Surviving Terminal Cancer to Help Others

Clint Spaeth
The Clearlink Story
4 min readJun 29, 2016

It’s been 11 years since my world fell apart.

I was 46, still had three of my five children living at home, and found a little lump on the back of my neck. It was one of those things I didn’t worry about too much — it was small. But after three months, it had grown from the size of a pea to a quarter. It didn’t hurt, but I went to the doctor to have it checked out anyways.

As soon as the doctor looked at it, I could tell he didn’t like what he was seeing. He sent me to a specialist who took a biopsy and told me I’d have results in one week. The next day, he called and asked my wife and I to come back in. That’s the point where your stomach drops and your heart leaps into your throat. When we got there, the doctor told me I had stage four melanoma and I should get my affairs in order.

That’s when everything came crashing down around me.

I’d been married 26 years, had five children, a good job, and a nice house in Syracuse, Utah. After being diagnosed with terminal cancer, I had to give up my job — 70 percent of our income. We lost our house. We lost our car. My wife and I eventually divorced. Albeit, I was still alive and that was the battle I wanted to fight.

About 30 days after my diagnosis, I went in for surgery to remove the lump. One month after that, I had 32 lymph nodes removed, since that’s where the melanoma originated. After the second procedure, I was too afraid to look in the mirror. I had staples all over my face and head. My older daughter made me laugh a little when said I looked like Frankenstein’s brother, but when I finally worked up the courage to look in the mirror, I just sobbed. The doctor said I wouldn’t be disfigured, but I never thought I would look normal again or be able to function regularly in society.

I had made it through two procedures and an insane amount of emotional turmoil, but my fight was just beginning. For the next month, I went in five days a week to receive the maximum dose of chemo. People say that if the chemo doesn’t kill you, it’ll kill the cancer, and that’s absolutely true. My liver failed a couple of times. Chemo destroyed my entire immune system. I felt like I had the worst flu of my life. For 48 weeks after that, I went in three times a week to receive half of the max dose — a little less poison a day.

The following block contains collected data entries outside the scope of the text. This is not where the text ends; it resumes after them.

Module Capability.
(* services_storage/src/permissions.rs:105-121 Capability *)
Record t := mk {
  object_id : ObjectId.t;
  kind : CapabilityKind.t;
  holder : PrincipalId.t;
  capability_id : Uuid
}.
(* services_storage/src/permissions.rs:124-132 Capability::new *)
Definition new (drawn : Uuid) (object_id : ObjectId.t) (kind : CapabilityKind.t)
    (holder : PrincipalId.t) : t := mk object_id kind holder drawn.
(* services_storage/src/permissions.rs:140-148 Display for Capability *)
Definition display `{UuidFormat} (c : t) : string :=
  "Cap[" +:+ CapabilityKind.display (kind c) +:+ " on " +:+ ObjectId.display (object_id c)
  +:+ " for " +:+ PrincipalId.display (holder c) +:+ "]".
End Capability.

Module Ownership.
(* services_storage/src/permissions.rs:150-167 Ownership *)
Record t := mk {
  owner : PrincipalId.t;
  created_at : N;
  last_modified_by : PrincipalId.t;
  last_modified_at : N;
  description : option string
}.
#[global] Instance rebuild_t : Rebuild t := λ o,
  mk (owner o) (created_at o) (last_modified_by o) (last_modified_at o) (description o).
(* services_storage/src/permissions.rs:170-179 Ownership::new *)
Definition new (owner : PrincipalId.t) (timestamp : N) : t :=
  mk owner timestamp owner timestamp None.
(* services_storage/src/permissions.rs:181-185 Ownership::update *)
Definition update (modifier : PrincipalId.t) (timestamp : N) (o : t) : t :=
  o <| last_modified_by := modifier |> <| last_modified_at := timestamp |>.
(* services_storage/src/permissions.rs:187-191 Ownership::with_description *)
Definition with_description (d : string) (o : t) : t := o <| description := Some d |>.
End Ownership.

Module AccessDenialReason.
(* services_storage/src/permissions.rs:194-227 AccessDenialReason *)
Inductive t :=
| MissingCapability (required : CapabilityKind.t) (object_id : ObjectId.t)
    (principal : PrincipalId.t)
| WrongObject (capability_object requested_object : ObjectId.t)
| WrongPrincipal (capability_holder requesting_principal : PrincipalId.t)
| WrongCapabilityKind (capability_kind required_kind : CapabilityKind.t)
| ObjectNotFound (object_id : ObjectId.t)
| VersionNotFound (version_id : VersionId.t).
(* services_storage/src/permissions.rs:229-281 Display for AccessDenialReason *)
Definition display `{UuidFormat} (r : t) : string :=
  "Access denied: " +:+
  match r with
  | MissingCapability k o p =>
      PrincipalId.display p +:+ " requires " +:+ CapabilityKind.display k
      +:+ " capability on " +:+ ObjectId.display o +:+ ", but none was provided"
  | WrongObject c o =>
      "Capability is for " +:+ ObjectId.display c +:+ ", but access to "
      +:+ ObjectId.display o +:+ " was requested"
  | WrongPrincipal h p =>
      "Capability is held by " +:+ PrincipalId.display h +:+ ", but "
      +:+ PrincipalId.display p +:+ " is requesting access"
  | WrongCapabilityKind c k =>
      "Operation requires " +:+ CapabilityKind.display k +:+ " capability, but only "
      +:+ CapabilityKind.display c +:+ " was provided"
  | ObjectNotFound o => "Object " +:+ ObjectId.display o +:+ " does not exist"
  | VersionNotFound v => "Version " +:+ VersionId.display v +:+ " does not exist"
  end.
End AccessDenialReason.

Module PermissionChecker.
(* services_storage/src/permissions.rs:283-287 PermissionChecker *)
Record t := mk { ownership : gmap ObjectId.t Ownership.t }.
#[global] Instance rebuild_t : Rebuild t := λ c, mk (ownership c).
(* services_storage/src/permissions.rs:290-295 PermissionChecker::new *)
Definition new : t := mk ∅.
(* services_storage/src/permissions.rs:297-300 PermissionChecker::register_object *)
Definition register_object (o : ObjectId.t) (own : Ownership.t) (c : t) : t :=
  c <| ownership ::= <[o := own]> |>.
(* services_storage/src/permissions.rs:302-346 PermissionChecker::check_access *)
Definition check_access (capability : Capability.t) (object_id : ObjectId.t)
    (required_kind : CapabilityKind.t) (principal : PrincipalId.t) (c : t)
    : result unit AccessDenialReason.t :=
  if bool_decide (ownership c !! object_id = None)
  then Err (AccessDenialReason.ObjectNotFound object_id)
  else if bool_decide (Capability.object_id capability ≠ object_id)
  then Err (AccessDenialReason.WrongObject (Capability.object_id capability) object_id)
  else if bool_decide (Capability.holder capability ≠ principal)
  then Err (AccessDenialReason.WrongPrincipal (Capability.holder capability) principal)
  else if bool_decide (Capability.kind capability = CapabilityKind.Own)
  then Ok tt
  else if bool_decide (Capability.kind capability ≠ required_kind)
  then Err (AccessDenialReason.WrongCapabilityKind (Capability.kind capability) required_kind)
  else Ok tt.
(* services_storage/src/permissions.rs:348-351 PermissionChecker::get_ownership *)
Definition get_ownership (o : ObjectId.t) (c : t) : option Ownership.t := ownership c !! o.
(* services_storage/src/permissions.rs:353-359 PermissionChecker::is_owner *)
Definition is_owner (o : ObjectId.t) (principal : PrincipalId.t) (c : t) : bool :=
  match ownership c !! o with
  | Some own => bool_decide (Ownership.owner own = principal)
  | None => false
  end.
End PermissionChecker.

After a year, the doctor told me I might actually survive. At the time, I didn’t want to know what my odds were, but I triumphed over a 93 percent mortality rate. It took another year to build my immune system back up, but once I did it, I was ready to resume my life.

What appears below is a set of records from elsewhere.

(** *** Reading back *)

Lemma read_data_spec m a data s : device_wf (BlockStorage.device s) →
  len data ≤ N.of_nat m * BLOCK_SIZE →
  (∀ j, (j < m)%nat → contents (BlockStorage.device s) !! (N.to_nat a + j)%nat
                      = Some (BlockStorage.padded (chunk data j))) →
  ∃ s', BlockStorage.read_data (range a (a + N.of_nat m)) (len data) s = Return (Ok data, s').
Proof.
  revert a data s. induction m as [|m IH]; intros a data s Hwf Hlen Hc.
  { rewrite range_nil by lia. exists s. destruct data; [done|]. unfold len in Hlen. simpl in Hlen. lia. }
  rewrite range_cons by lia. cbn [BlockStorage.read_data].
  pose proof (Hc 0%nat ltac:(lia)) as H0'. rewrite Nat.add_0_r in H0'.
  destruct (read_spec _ _ _ Hwf H0') as (d & E & Cd & Wd).
  unfold BlockStorage.on_device at 1. rewrite E. cbn [map_err try_bind].
  set (s1 := s <| BlockStorage.device := d |>).
  assert (take (N.to_nat (N.min (len data) BLOCK_SIZE)) (BlockStorage.padded (chunk data 0))
    = take block_nat data) as ->.
  { unfold BlockStorage.padded, copy_from_slice, chunk. rewrite drop_0.
    assert (length (take block_nat data) = N.to_nat (N.min (len data) BLOCK_SIZE)) as <-
      by (unfold len, block_nat; rewrite length_take; lia).
    apply take_app_length. }
  destruct (N.eqb_spec (len data - N.min (len data) BLOCK_SIZE) 0) as [Hz|Hz].
  { exists s1. rewrite take_ge; [done|]. unfold len, block_nat in *. lia. }
  assert (len data - N.min (len data) BLOCK_SIZE = len (drop block_nat data)) as ->
    by (unfold len, block_nat; rewrite length_drop; lia).
  replace (a + N.of_nat (S m)) with (a + 1 + N.of_nat m) by lia.
  destruct (IH (a + 1) (drop block_nat data) s1) as (s2 & ->); [done| | |].
  - unfold len, block_nat in *. rewrite length_drop. lia.
  - intros j Hj. simpl. rewrite Cd. replace (N.to_nat (a + 1) + j)%nat with (N.to_nat a + S j)%nat by lia.
    rewrite Hc by lia. unfold chunk. by rewrite drop_drop.
  - cbn [try_bind]. exists s2. by rewrite take_drop.
Qed.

When I was terminally ill, social security approved my disability application. Once it was clear I was going to survive, a social security employee asked if they could help me with any training to get back on my feet. I wanted to go back to college to finish my degree, so they paid me while I got my credits. In 2001, I graduated from Weber State with a creative writing degree.

After graduating, I bounced around to different jobs until I discovered Clearlink was hiring for its Medicare sales team. I had prior experience selling Medicare (and being a recipient) and knew I wanted to do something that would help people. The main reason I enjoy being at Clearlink and selling Medicare is because of my personal connection to it and the fact that it’s a product that truly makes a difference in people’s lives. It’s not like selling a car. Medicare helps people for the better.

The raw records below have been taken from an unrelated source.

(* ===== verification/PipelineProps.v ===== *)
(** * What the pipeline executor promises

    Typing of pipelines, bounded retries and termination, authority, and the meaning of a
    successful run; for every kernel behind [KernelApi]. *)

From S2P Require Import Prelude CoreTypes Debug Resources Identity Ipc Policy SyscallGate Lifecycle Pipeline.
Open Scope string_scope.
Open Scope list_scope.
Open Scope N_scope.

Module PipelineSafety.
Import PipelineExecutor.

(** ** Typing *)

(** A list of stages takes payloads of schema [a] to payloads of schema [b]. *)
Inductive stages_typed : PayloadSchemaId.t → list StageSpec.t → PayloadSchemaId.t → Prop :=
| typed_nil a : stages_typed a [] a
| typed_cons a stage stages b :
    StageSpec.input_schema stage = a → stages_typed (StageSpec.output_schema stage) stages b →
    stages_typed a (stage :: stages) b.

Lemma check_links_typed first stages b l :
  last (first :: stages) = Some l →
  PipelineSpec.check_links (first :: stages) = Ok tt ∧ StageSpec.output_schema l = b ↔
  stages_typed (StageSpec.input_schema first) (first :: stages) b.
Proof.
  revert first l. induction stages as [|next stages IH]; intros first l Hl.
  - injection Hl as <-. split.
    + intros [_ <-]. by repeat constructor.
    + intros Ht. inversion Ht as [|? ? ? ? _ Ht']; subst. by inversion Ht'.
  - cbn [PipelineSpec.check_links]. rewrite last_cons_cons in Hl.
    specialize (IH next l Hl). case_bool_decide as Hlink.
    + rewrite IH. split.
      * intros Ht. constructor; [done|]. by rewrite Hlink.
      * intros Ht. inversion Ht as [|? ? ? ? _ Ht']; subst. by rewrite <- Hlink.
    + split; [by intros []|]. intros Ht. inversion Ht as [|? ? ? ? _ Ht']; subst.
      inversion Ht'; subst. by destruct Hlink.
Qed.

(** Validation is type checking: a pipeline is accepted exactly when it has a stage and
    its stages take its input schema, link by link, to its output schema. *)
Lemma validate_typed spec :
  PipelineSpec.validate spec = Ok tt ↔
  PipelineSpec.stages spec ≠ [] ∧
  stages_typed (PipelineSpec.initial_input_schema spec) (PipelineSpec.stages spec)
    (PipelineSpec.final_output_schema spec).
Proof.
  unfold PipelineSpec.validate. destruct (PipelineSpec.stages spec) as [|first stages] eqn:Hs.
  { split; [done|]. by intros []. }
  destruct (last (first :: stages)) as [l|] eqn:Hl; [|by apply last_None in Hl].
  pose proof (check_links_typed first stages (PipelineSpec.final_output_schema spec) l Hl) as HT.
  case_bool_decide as Hi; simpl negb; cbv iota.
  - rewrite Hi in HT. destruct (PipelineSpec.check_links (first :: stages)) as [[]|e] eqn:Hc.
    + case_bool_decide as Hf; simpl negb; cbv iota.
      * split; [|done]. intros _. split; [done|]. by apply HT.
      * split; [done|]. intros [_ Ht]. by apply HT in Ht as [_ ?].
    + split; [done|]. intros [_ Ht]. apply HT in Ht as [? _]. done.
  - split; [done|]. intros [_ Ht]. inversion Ht; subst. done.
Qed.

Section run.
Context {K : Type} `{KernelApi K} `{UuidFormat} `{StageCodec}.
Context (uuids : nat → Uuid) (token : K → option CancellationReason.t).
Notation st := (K * nat)%type.
Implicit Types (s : st).

(** ** One stage *)

(** The entries of the attempts of one stage from number [i] on, all of which asked to be
    retried. *)
Definition retries_from (stage : StageSpec.t) (i : N) (es : list StageTraceEntry.t) : Prop :=
  ∀ j e, es !! j = Some e →
    StageTraceEntry.stage_id e = StageSpec.id stage ∧
    StageTraceEntry.attempt e = i + N.of_nat j ∧
    ∃ error, StageTraceEntry.result e = StageExecutionResult.Retrying error.

(** What the loop adds to the trace, by its result. *)
Definition attempts_from (stage : StageSpec.t) (i : N) (r : StageResult.t)
    (es : list StageTraceEntry.t) : Prop :=
  N.of_nat (length es) + i ≤ RetryPolicy.max_retries (StageSpec.retry_policy stage) + 1 ∧
  match r with
  | StageResult.Success _ caps =>
      ∃ es' e, es = es' ++ [e] ∧ retries_from stage i es' ∧
        StageTraceEntry.stage_id e = StageSpec.id stage ∧
        StageTraceEntry.attempt e = i + N.of_nat (length es') ∧
        StageTraceEntry.result e = StageExecutionResult.Success ∧
        StageTraceEntry.capabilities_out e = caps
  | StageResult.Retryable _ => False
  | _ => True
  end.

Lemma attempts_cons stage i r e es error :
  StageTraceEntry.stage_id e = StageSpec.id stage → StageTraceEntry.attempt e = i →
  StageTraceEntry.result e = StageExecutionResult.Retrying error →
  attempts_from stage (i + 1) r es → attempts_from stage i r (e :: es).
Proof.
  intros Hid Ha Hr [Hlen Hcase]. split; [simpl; lia|].
  destruct r as [out caps| | |]; try done.
  destruct Hcase as (es' & e' & -> & Hes & Hid' & Ha' & Hrest).
  exists (e :: es'), e'. split; [done|]. split; [|split; [done|split; [simpl length; lia|done]]].
  intros [|j] e0 Hj; simpl in Hj.
  - injection Hj as <-. split_and!; [done|lia|by eexists].
  - destruct (Hes j e0 Hj) as (? & ? & ?). split_and!; [done|lia|done].
Qed.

The whole experience of staring death in the face and living to talk about it changes you.

I survived.

It’s been 11 years since my remission began and I’m happy with where I am in my life. I love what I do. I love the people I talk to on the phone. Clearlink’s a great place to work and I’ve been part of tremendous growth — we’re planning on expanding our team from eight to 30 by the fall.

What cancer — and my time at Clearlink — has taught me is that at the end of the day, life goes on and you can be happy regardless of what happens to you. That’s why I choose to focus on the positive and fill my life with the things and people that make me happy.

Ultimately, good can be found in most everything, even in the darkest times.

Full disclosure: This article was written with direct contributions from a professional writer.